PROBLEM TO SOLVE —
From the entries that follow, pick out all lines holding "Settable".

======== DATASET RECORDS ========

Definition AdmissionDeliveryStatus := string.
Definition AdmissionAccepted : AdmissionDeliveryStatus := "accepted".
Definition AdmissionAlready : AdmissionDeliveryStatus := "already_accepted".
Definition AdmissionRetry : AdmissionDeliveryStatus := "retryable".
Definition AdmissionRejected : AdmissionDeliveryStatus := "rejected".

Record AdmissionDelivery := mkDelivery { Status : AdmissionDeliveryStatus; DeliveryCode : string }.
Definition Accepted (d : AdmissionDelivery) : bool :=
  (Status d == AdmissionAccepted) || (Status d == AdmissionAlready).

(** ** Attachments *)
Module Attachment.
Record Attachment := mk {
  Schema : string;
  Kind : string;
  Binding : Binding;
  IdempotencyKey : string;
  RequestID : string;
  CorrelationID : string;
  RequestHash : string;
  Endpoint : string;
  Target : Target;
  AccessMode : string;
  ConfigContentHash : string;
  EdgeEndpoints : list string;
  AttachmentGeneration : Z;
  IssuedAt : time;
  ExpiresAt : time;
  State : string;
  EdgeReady : bool;
  OriginReady : bool;
  ReadyAt : option time;
  ReleasedAt : option time;
}.
#[export] Instance eq_dec : EqDecision Attachment.
Proof. solve_decision. Defined.
#[export] Instance settable : Settable Attachment := fun a =>
  mk (Schema a) (Kind a) (Binding a) (IdempotencyKey a) (RequestID a) (CorrelationID a) (RequestHash a)
    (Endpoint a) (Target a) (AccessMode a) (ConfigContentHash a) (EdgeEndpoints a)
    (AttachmentGeneration a) (IssuedAt a) (ExpiresAt a) (State a) (EdgeReady a) (OriginReady a)
    (ReadyAt a) (ReleasedAt a).
End Attachment.
Export (hints) Attachment.
Abbreviation Attachment := Attachment.Attachment.

Definition is_some {A} (o : option A) : bool := match o with Some _ => true | None => false end.

Section AttachmentValidate.
Import Attachment.
Definition rebind_update (resolution : Resolution) (a : Attachment) : Attachment :=
  let newBinding := bindingFromResolution resolution in
  let carrierChanged := negb (dataCarrierBindingEqual (Binding a) newBinding) in
  let a := bump (a <| Binding := newBinding |>
                   <| ConfigContentHash := CarrierSnapshot.ConfigContentHash (Resolution.Carrier resolution) |>
                   <| EdgeEndpoints := CarrierSnapshot.EdgeEndpoints (Resolution.Carrier resolution) |>) in
  if carrierChanged
  then a <| EdgeReady := false |> <| OriginReady := false |> <| ReadyAt := None |> <| State := StatePending |>
  else a.

Definition older_carrier (new old : Binding.Binding) : bool :=
  (Binding.ProcessGeneration new <? Binding.ProcessGeneration old)
  || (Binding.ConfigGeneration new <? Binding.ConfigGeneration old)
  || (Binding.RouteGeneration new <? Binding.RouteGeneration old).

Definition rebindLocked (p : nat) (resolution : Resolution) (now : time) : L Attachment :=
  check (validateResolution now resolution) ;;
  a ← deref p;
  let newBinding := bindingFromResolution resolution in
  fail_if (negb (logicalBindingEqual (Binding a) newBinding)) ErrConflict ;;
  (if carrierBindingEqual (Binding a) newBinding then ret tt
   else fail_if (older_carrier newBinding (Binding a)) ErrStaleBinding ;;
        update p (rebind_update resolution)) ;;
  update p (fun a => a <| ExpiresAt := minTime (LeaseSnapshot.LeaseDeadline (Resolution.Lease resolution))
                             (CarrierSnapshot.LeaseDeadline (Resolution.Carrier resolution)) |>) ;;
  validated p now.

(** The part of [Allocate] under the lock. *)
Definition allocate_section (req : Request) (hash : string) (resolution : Resolution) (now : time)
    : L Attachment :=
  locked_expire now ;;
  let accountID := LeaseSnapshot.AccountID (Resolution.Lease resolution) in
  let opKey := operationKey accountID (Request.OperationID req) in
  let previewKey := operationKey accountID (Request.PreviewID req) in
  m ← get;
  match record_at (byOperation m) m opKey with
  | Some (p, r) =>
      fail_if (RequestHash (attachment r) != hash) ErrIdempotencyConflict ;;
      fail_if (isTerminal (State (attachment r))) ErrTerminal ;;
      rebindLocked p resolution now
  | None =>
      fail_if (match record_at (byPreview m) m previewKey with
               | Some (_, r) => negb (isTerminal (State (attachment r)))
               | None => false
               end) ErrConflict ;;
      let a := attachmentFromResolution req hash resolution now in
      check (Attachment_Validate a now) ;;
      let p := length (records m) in
      let r := mkRecord a (LeaseSnapshot.MachineAccountID (Resolution.Lease resolution)) in
      put (m <| records := records m ++ [r] |> <| byOperation := <[opKey := p]> (byOperation m) |>
             <| byPreview := <[previewKey := p]> (byPreview m) |>) ;;
      ret a
  end.

(** The part of [Admit] before the publisher is called: an answer, or the
    publisher and the admission to publish. *)
Definition admit_section (req : Request) (binding : Binding.Binding) (generation : Z) (accountID : string) (now : time)
    : L (Attachment + nat * AdmissionRequest) :=
  locked_expire now ;;
  '(p, r) ← operation_record accountID (Request.OperationID req);
  let a := attachment r in
  check (checkRecordRequest a req accountID) ;;
  if already a binding generation (State a == StateAdmitted) then ret (inl a) else
  check (checkGenerationAndBinding a binding generation) ;;
  fail_if (isTerminal (State a)) ErrTerminal ;;
  if State a != StatePending then ret (inl a) else
  m ← get;
  match publisher m with
  | None => throw ErrAdmissionUnavailable
  | Some pub => admission ← lift (Attachment_AdmissionRequest a); ret (inr (pub, admission))
  end.

(** The part after an accepted delivery. *)
Definition admitted_section (req : Request) (binding : Binding.Binding) (generation : Z) (accountID : string)
    (now : time) : L Attachment :=
  locked_expire now ;;
  '(p, r) ← operation_record accountID (Request.OperationID req);
  let a := attachment r in
  check (checkRecordRequest a req accountID) ;;
  if already a binding generation (State a == StateAdmitted) then ret a else
  check (checkGenerationAndBinding a binding generation) ;;
  if State a != StatePending then ret a else
  update p (fun a => bump (a <| State := StateAdmitted |>)) ;;
  validated p now.

Definition edge_section (req : Request) (binding : Binding.Binding) (generation : Z) (now : time) : L Attachment :=
  locked_expire now ;;
  '(p, r) ← operation_record (Binding.AccountID binding) (Request.OperationID req);
  let a := attachment r in
  check (checkRecordRequest a req (Binding.AccountID binding)) ;;
  if already a binding generation ((State a == StateEdgeReady) && EdgeReady a) then ret a else
  check (checkGenerationAndBinding a binding generation) ;;
  fail_if (isTerminal (State a)) ErrTerminal ;;
  if EdgeReady a then ret a else
  fail_if (State a != StateAdmitted) ErrAdmissionUnavailable ;;
  update p (fun a => bump (a <| EdgeReady := true |> <| State := StateEdgeReady |>)) ;;
  validated p now.

Definition origin_update (originReady : bool) (now : time) (a : Attachment) : Attachment :=
  let a := bump (a <| OriginReady := originReady |>) in
  if originReady then a <| ReadyAt := Some now |> <| State := StateReady |>
  else a <| ReadyAt := None |> <| State := StateEdgeReady |>.

Definition origin_section (req : Request) (binding : Binding.Binding) (generation : Z) (originReady : bool)
    (accountID : string) (now : time) : L Attachment :=
  locked_expire now ;;
  '(p, r) ← operation_record accountID (Request.OperationID req);
  let a := attachment r in
  check (checkRecordRequest a req accountID) ;;
  let postState := if originReady then StateReady else StateEdgeReady in
  if already a binding generation
       ((State a == postState) && EdgeReady a && Bool.eqb (OriginReady a) originReady) then ret a else
  check (checkGenerationAndBinding a binding generation) ;;
  fail_if (isTerminal (State a)) ErrTerminal ;;
  fail_if (negb (EdgeReady a) || ((State a != StateEdgeReady) && (State a != StateReady)))
    ErrAdmissionUnavailable ;;
  if Bool.eqb (OriginReady a) originReady then ret a else
  update p (origin_update originReady now) ;;
  validated p now.

Definition renew_section (req : Request) (generation : Z) (resolution : Resolution) (now : time)
    : L Attachment :=
  locked_expire now ;;
  let accountID := LeaseSnapshot.AccountID (Resolution.Lease resolution) in
  '(p, r) ← operation_record accountID (Request.OperationID req);
  let a := attachment r in
  check (checkRecordRequest a req accountID) ;;
  fail_if (negb (generation =? AttachmentGeneration a)) ErrStaleBinding ;;
  fail_if (isTerminal (State a)) ErrTerminal ;;
  rebindLocked p resolution now.

Definition release_update (now : time) (a : Attachment) : Attachment :=
  let a := bump (a <| State := StateReleased |> <| EdgeReady := false |> <| OriginReady := false |>
                   <| ReadyAt := None |> <| ReleasedAt := Some now |>) in
  if After now (IssuedAt a) then a <| ExpiresAt := now |> else a.

Definition release_section (proof : MachineProof) (req : Request) (binding : Binding.Binding) (generation : Z)
    (now : time) : L Attachment :=
  m ← get;
  match findOperationLocked (Request.OperationID req) m with
  | None => throw ErrNotFound
  | Some (p, r) =>
      let a := attachment r in
      fail_if ((actorID r != MachineProof.UserID proof)
               || (Binding.OwnerDeviceID (Binding a) != MachineProof.MachineID proof)
               || (Binding.OperationID (Binding a) != MachineProof.OperationID proof)) ErrUnauthorized ;;
      check (checkRecordRequest a req (Binding.AccountID (Binding a))) ;;
      if already a binding generation (State a == StateReleased) then ret a else
      check (checkGenerationAndBinding a binding generation) ;;
      if State a == StateReleased then ret a else
      if State a == StateFailed then ret a else
      update p (release_update now) ;; deref p
  end.
End Sections.

(** ** The methods *)
Section Methods.
Context {X : Type}.
Context (ResolvePreviewAttachment : Context -> ResolveRequest -> X -> PRes Resolution * X).
Context (PublishPreviewCarrierAdmission : Context -> nat -> AdmissionRequest -> X -> PRes AdmissionDelivery * X).

Record World := mkWorld { mgr : Manager; accepted : list AdmissionRequest; ext : X }.
#[global] Instance World_settable : Settable World := fun w => mkWorld (mgr w) (accepted w) (ext w).

Record Call := mkCall {
  c_ctx : Context;
  c_now : time;
  c_before : World -> World;         (** before the first critical section *)
  c_beforePublish : World -> World;  (** between it and the publisher *)
  c_afterPublish : World -> World;   (** between the publisher and the second one *)
}.

Definition W := M World PreviewError.
Definition under_lock {A} (m : L A) : W A :=
  fun w => let (r, s) := m (mgr w) in (r, w <| mgr := s |>).
Definition others (f : World -> World) : W unit := modify f.
Definition is_accepted (r : PRes AdmissionDelivery) : bool :=
  match r with Ok delivery => Accepted delivery | Err _ => false end.
Lemma renew_steps c proof req generation w : call_ok c ->
  wp (Manager_Renew authority c proof req generation) (ends_reached w) w.
Proof using FaithfulAuthority0.
  intros [Hb _ _]. unfold Manager_Renew. apply wp_bind, (wp_authorized _ _ _ w); [apply rtc_refl|done|].
  intros res w1 Hw1 Hres. apply wp_bind, (wp_others w); [done..|]. intros w2 Hw2.
  by apply (wp_under_lock _ _ _ (SecRenew req generation res (c_now c))).
Qed.

Lemma release_steps c proof req binding generation w : call_ok c ->
  wp (Manager_Release c proof req binding generation) (ends_reached w) w.
Proof.
  intros [Hb _ _]. unfold Manager_Release. apply wp_bind; wp_step; [apply rtc_refl|].
  apply wp_bind, (wp_others w); [done|apply rtc_refl|]. intros w2 Hw2.
  by apply (wp_under_lock _ _ _ (SecRelease proof req binding generation (c_now c))).
Qed.

Lemma get_changes_nothing accountID operationID w :
  wp (Manager_Get accountID operationID) (fun _ w' => view w' = view w) (w : World X).
Proof.
  unfold Manager_Get. apply wp_bind, wp_fail_if; intros _; [done|].
  unfold wp, under_lock, operation_record. rewrite !mbind_unfold. cbn.
  by destruct (record_at _ _ _) as [[p r']|].
Qed.

Lemma methods_are_steps w w' : call w w' -> rtc step (view w) (view w').
Proof using FaithfulAuthority0.
  destruct 1 as [pub w|c proof req w H|c proof req b g w H|c req b g w H|c proof req b g o w H
    |c proof req g w H|c proof req b g w H|acc op w].
  - destruct pub as [pub|]; [|apply rtc_refl]. apply rtc_once, (step_section (SecPublisher pub)). done.
  - by apply allocate_steps.
  - by apply admit_steps.
  - by apply edge_steps.
  - by apply origin_steps.
  - by apply renew_steps.
  - by apply release_steps.
  - rewrite (get_changes_nothing acc op w). apply rtc_refl.
Qed.

Lemma calls_are_steps w w' : rtc call w w' -> rtc step (view w) (view w').
Proof using FaithfulAuthority0.
  induction 1 as [|w w1 w' H _ IH]; [apply rtc_refl|]. transitivity (view w1); [by apply methods_are_steps|done].
Qed.

Definition fresh (w : World X) : Prop := mgr w = NewManager /\ accepted w = [].

Lemma reachable_good w0 w : fresh w0 -> rtc call w0 w -> good (mgr w) (accepted w).
Proof using FaithfulAuthority0.
  intros [Hm Ha] H%calls_are_steps. apply (steps_sound _ _ H). unfold sound, view. cbn. rewrite Hm, Ha. apply good_new.
Qed.

(** In every interleaving of calls of the attachment manager, a record that is admitted,
    edge-ready or ready has an admission that the edge's publisher accepted for the same data
    carrier; a reconnect of the carrier loses it. *)
Theorem edge_ready_only_when_accepted w0 w p r :
  fresh w0 -> rtc call w0 w -> records (mgr w) !! p = Some r ->
  Attachment.EdgeReady (attachment r) = true \/ Attachment.State (attachment r) = StateAdmitted ->
  exists admission, admission ∈ accepted w
    /\ dataCarrierBindingEqual (AdmissionRequest.Binding admission) (Attachment.Binding (attachment r)) = true.
Proof using FaithfulAuthority0.
  intros Hf Hc Hr He. destruct (good_record _ _ (reachable_good _ _ Hf Hc) _ _ Hr) as (_ & [s R] & Ha).
  apply Ha. unfold edge_phase. destruct He as [He|He]; [|by rewrite He].
  rewrite (rep_state _ _ R). rewrite (rep_edge _ _ R) in He. by destruct (Spec.ph s).
Qed.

========

RESPONSE AREA —
#[export] Instance settable : Settable Attachment := fun a =>
#[global] Instance World_settable : Settable World := fun w => mkWorld (mgr w) (accepted w) (ext w).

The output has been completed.